### Task instructions
Print the data below exactly, but only the lines from the one containing "(** X17: when" down to the one containing "at the output", inclusive.

### Data for processing
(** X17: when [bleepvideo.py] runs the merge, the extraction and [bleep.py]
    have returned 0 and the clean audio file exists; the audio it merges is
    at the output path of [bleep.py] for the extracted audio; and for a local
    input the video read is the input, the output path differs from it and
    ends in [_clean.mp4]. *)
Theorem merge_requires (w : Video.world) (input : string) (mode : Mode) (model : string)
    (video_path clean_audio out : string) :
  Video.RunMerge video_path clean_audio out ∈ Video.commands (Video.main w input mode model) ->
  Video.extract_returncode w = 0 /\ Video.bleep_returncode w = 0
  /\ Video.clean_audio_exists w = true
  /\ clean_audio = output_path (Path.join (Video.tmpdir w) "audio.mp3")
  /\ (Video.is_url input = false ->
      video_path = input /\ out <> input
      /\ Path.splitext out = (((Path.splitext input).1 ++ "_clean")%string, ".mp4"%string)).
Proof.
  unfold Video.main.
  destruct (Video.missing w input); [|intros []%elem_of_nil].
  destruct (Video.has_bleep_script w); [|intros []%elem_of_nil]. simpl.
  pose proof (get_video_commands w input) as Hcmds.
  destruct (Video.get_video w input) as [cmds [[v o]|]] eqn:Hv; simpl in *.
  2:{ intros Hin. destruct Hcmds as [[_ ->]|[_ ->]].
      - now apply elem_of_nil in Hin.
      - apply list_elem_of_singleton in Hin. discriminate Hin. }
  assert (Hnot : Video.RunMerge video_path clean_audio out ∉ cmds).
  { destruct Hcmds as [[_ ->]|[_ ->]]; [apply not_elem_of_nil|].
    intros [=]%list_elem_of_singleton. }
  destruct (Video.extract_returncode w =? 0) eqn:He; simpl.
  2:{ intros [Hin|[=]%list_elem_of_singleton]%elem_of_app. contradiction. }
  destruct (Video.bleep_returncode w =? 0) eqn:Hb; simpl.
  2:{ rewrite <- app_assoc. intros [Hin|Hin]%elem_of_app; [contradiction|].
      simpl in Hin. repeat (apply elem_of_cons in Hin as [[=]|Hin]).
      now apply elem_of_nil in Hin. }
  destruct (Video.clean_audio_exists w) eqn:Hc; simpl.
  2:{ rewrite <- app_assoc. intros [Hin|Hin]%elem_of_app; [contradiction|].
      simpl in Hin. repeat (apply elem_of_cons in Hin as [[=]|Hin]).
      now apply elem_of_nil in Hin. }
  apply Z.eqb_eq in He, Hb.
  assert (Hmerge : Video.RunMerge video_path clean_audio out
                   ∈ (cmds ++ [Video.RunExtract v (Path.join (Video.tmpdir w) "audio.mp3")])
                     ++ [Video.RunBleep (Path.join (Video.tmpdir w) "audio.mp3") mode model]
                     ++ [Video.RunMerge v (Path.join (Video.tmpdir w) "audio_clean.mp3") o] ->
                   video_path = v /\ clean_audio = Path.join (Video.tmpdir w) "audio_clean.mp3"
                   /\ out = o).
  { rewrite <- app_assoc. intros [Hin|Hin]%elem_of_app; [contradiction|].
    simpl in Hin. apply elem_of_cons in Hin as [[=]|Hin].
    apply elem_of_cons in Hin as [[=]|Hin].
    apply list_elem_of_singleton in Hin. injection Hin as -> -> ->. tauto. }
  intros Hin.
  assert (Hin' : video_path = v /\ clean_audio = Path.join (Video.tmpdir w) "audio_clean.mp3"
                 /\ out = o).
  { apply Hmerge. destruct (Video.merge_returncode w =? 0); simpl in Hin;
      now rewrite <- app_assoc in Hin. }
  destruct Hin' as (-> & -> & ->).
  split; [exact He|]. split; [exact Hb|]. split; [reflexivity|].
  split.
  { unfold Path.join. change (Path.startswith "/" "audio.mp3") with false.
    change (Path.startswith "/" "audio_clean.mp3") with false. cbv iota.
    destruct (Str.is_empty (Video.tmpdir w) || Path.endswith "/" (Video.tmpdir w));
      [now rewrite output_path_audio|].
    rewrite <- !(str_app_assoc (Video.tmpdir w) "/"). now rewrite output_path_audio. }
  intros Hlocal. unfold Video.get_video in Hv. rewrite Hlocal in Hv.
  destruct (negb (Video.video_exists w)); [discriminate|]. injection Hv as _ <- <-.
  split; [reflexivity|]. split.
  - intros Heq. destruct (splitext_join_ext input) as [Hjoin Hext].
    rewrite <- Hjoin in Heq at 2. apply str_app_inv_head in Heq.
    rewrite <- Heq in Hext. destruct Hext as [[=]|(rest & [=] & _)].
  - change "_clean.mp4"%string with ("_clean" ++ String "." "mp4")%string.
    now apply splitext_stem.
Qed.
* * *
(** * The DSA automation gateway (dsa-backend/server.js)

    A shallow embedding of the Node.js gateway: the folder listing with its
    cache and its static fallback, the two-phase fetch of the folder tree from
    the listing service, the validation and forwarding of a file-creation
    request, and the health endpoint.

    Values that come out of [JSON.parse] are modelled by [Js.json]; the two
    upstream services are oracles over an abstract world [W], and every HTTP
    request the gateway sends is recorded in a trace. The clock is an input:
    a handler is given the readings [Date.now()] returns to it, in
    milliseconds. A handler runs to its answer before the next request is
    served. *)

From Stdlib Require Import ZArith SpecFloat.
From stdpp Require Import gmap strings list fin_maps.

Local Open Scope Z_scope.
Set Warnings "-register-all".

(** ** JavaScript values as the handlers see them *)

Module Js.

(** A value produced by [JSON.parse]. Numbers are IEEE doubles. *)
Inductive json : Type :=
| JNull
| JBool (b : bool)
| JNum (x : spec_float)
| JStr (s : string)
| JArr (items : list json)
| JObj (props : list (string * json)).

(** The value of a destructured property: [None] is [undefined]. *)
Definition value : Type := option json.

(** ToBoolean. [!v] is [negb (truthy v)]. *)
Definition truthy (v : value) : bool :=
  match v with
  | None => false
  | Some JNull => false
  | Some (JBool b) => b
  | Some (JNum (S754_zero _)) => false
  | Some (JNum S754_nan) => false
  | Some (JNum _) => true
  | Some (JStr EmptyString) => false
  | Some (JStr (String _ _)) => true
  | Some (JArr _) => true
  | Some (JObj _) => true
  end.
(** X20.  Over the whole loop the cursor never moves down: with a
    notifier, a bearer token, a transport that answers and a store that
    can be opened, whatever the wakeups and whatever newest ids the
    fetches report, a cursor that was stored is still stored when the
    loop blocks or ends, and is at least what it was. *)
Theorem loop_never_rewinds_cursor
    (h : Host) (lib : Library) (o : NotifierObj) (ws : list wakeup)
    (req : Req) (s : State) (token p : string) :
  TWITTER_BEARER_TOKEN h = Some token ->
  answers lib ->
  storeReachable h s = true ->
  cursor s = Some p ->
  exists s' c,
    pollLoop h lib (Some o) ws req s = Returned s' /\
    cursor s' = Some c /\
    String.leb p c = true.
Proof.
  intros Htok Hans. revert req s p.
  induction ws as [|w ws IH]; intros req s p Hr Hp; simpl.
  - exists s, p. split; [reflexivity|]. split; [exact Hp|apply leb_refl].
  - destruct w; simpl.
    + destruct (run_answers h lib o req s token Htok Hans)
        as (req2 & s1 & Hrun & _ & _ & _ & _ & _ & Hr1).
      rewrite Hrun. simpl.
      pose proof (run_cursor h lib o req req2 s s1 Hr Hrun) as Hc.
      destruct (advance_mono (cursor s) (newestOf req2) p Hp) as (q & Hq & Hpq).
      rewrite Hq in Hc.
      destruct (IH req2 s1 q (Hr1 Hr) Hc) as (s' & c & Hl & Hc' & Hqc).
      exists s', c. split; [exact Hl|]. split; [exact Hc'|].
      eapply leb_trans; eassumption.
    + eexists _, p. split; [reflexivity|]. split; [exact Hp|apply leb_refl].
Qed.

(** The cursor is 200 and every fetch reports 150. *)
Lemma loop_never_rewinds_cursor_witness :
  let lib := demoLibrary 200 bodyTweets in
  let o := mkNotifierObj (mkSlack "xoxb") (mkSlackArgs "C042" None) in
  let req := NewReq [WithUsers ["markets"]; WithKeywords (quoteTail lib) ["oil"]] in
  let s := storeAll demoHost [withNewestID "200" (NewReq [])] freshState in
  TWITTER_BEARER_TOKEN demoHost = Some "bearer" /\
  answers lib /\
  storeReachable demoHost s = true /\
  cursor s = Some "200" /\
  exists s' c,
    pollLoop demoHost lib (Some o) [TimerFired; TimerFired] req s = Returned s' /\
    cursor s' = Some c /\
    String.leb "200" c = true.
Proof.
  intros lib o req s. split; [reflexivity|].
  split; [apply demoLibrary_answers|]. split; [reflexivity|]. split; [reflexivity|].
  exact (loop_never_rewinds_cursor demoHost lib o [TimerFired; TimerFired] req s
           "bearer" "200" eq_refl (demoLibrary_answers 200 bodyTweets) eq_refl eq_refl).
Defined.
---
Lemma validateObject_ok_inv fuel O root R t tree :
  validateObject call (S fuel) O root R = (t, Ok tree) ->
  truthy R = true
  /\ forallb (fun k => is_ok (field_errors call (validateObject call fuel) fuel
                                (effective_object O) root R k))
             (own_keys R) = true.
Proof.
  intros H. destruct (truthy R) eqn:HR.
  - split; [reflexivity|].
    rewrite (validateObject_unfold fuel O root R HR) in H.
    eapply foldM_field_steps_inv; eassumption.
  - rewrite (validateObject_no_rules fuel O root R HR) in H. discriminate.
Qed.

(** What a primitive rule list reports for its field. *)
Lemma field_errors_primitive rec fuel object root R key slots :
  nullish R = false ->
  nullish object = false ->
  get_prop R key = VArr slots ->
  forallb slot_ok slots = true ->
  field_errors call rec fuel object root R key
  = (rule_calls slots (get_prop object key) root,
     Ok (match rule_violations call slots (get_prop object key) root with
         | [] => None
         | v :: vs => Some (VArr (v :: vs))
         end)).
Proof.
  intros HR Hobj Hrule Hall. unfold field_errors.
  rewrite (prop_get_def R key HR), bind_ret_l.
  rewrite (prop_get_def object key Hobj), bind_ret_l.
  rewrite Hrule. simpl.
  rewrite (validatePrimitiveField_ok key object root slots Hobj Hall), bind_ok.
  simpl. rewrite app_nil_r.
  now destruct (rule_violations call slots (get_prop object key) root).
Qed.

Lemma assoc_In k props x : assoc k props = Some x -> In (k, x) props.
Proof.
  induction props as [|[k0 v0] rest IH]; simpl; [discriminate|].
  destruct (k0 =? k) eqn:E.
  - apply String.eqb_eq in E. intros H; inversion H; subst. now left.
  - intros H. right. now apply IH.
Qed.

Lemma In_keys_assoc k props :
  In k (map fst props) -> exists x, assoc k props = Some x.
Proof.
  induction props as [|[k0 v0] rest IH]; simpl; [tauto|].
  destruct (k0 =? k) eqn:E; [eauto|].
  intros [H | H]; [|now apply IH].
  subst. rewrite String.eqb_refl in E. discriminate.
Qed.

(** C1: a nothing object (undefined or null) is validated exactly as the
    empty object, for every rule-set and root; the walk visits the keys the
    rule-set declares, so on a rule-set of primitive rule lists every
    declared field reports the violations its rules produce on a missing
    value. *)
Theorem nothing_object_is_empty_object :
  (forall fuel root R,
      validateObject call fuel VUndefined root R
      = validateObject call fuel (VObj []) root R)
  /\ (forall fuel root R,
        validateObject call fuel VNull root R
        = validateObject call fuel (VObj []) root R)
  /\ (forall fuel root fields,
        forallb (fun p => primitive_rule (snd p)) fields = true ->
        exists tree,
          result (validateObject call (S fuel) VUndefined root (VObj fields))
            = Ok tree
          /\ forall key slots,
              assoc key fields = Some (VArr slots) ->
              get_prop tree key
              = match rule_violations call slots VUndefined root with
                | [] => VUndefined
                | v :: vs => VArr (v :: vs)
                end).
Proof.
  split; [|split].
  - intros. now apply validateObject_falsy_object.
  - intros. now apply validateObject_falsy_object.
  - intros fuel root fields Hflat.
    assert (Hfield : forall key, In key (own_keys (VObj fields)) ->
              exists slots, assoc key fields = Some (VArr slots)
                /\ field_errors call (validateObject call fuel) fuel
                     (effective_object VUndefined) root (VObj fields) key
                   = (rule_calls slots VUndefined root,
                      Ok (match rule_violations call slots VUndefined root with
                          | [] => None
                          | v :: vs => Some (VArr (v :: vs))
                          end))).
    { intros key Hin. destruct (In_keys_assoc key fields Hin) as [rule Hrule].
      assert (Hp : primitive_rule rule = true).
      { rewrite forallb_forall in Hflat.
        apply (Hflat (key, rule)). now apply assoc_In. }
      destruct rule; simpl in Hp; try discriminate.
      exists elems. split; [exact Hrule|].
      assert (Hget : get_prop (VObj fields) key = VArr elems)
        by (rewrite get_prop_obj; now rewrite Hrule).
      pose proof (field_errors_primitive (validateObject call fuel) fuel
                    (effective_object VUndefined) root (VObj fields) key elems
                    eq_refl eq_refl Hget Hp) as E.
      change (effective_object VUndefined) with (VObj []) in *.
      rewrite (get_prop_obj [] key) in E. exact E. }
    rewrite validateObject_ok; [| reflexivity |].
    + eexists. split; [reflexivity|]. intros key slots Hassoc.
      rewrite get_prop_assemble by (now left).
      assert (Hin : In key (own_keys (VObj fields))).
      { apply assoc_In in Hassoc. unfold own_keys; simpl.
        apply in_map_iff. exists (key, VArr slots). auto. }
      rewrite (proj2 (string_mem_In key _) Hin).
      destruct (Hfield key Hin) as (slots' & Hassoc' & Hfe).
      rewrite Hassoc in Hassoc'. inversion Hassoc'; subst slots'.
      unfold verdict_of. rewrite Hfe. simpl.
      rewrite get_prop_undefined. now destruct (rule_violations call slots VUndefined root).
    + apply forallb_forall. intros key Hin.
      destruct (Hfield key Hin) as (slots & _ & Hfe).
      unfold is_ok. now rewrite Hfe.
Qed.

### Answer space
(** X17: when [bleepvideo.py] runs the merge, the extraction and [bleep.py]
    have returned 0 and the clean audio file exists; the audio it merges is
    at the output path of [bleep.py] for the extracted audio; and for a local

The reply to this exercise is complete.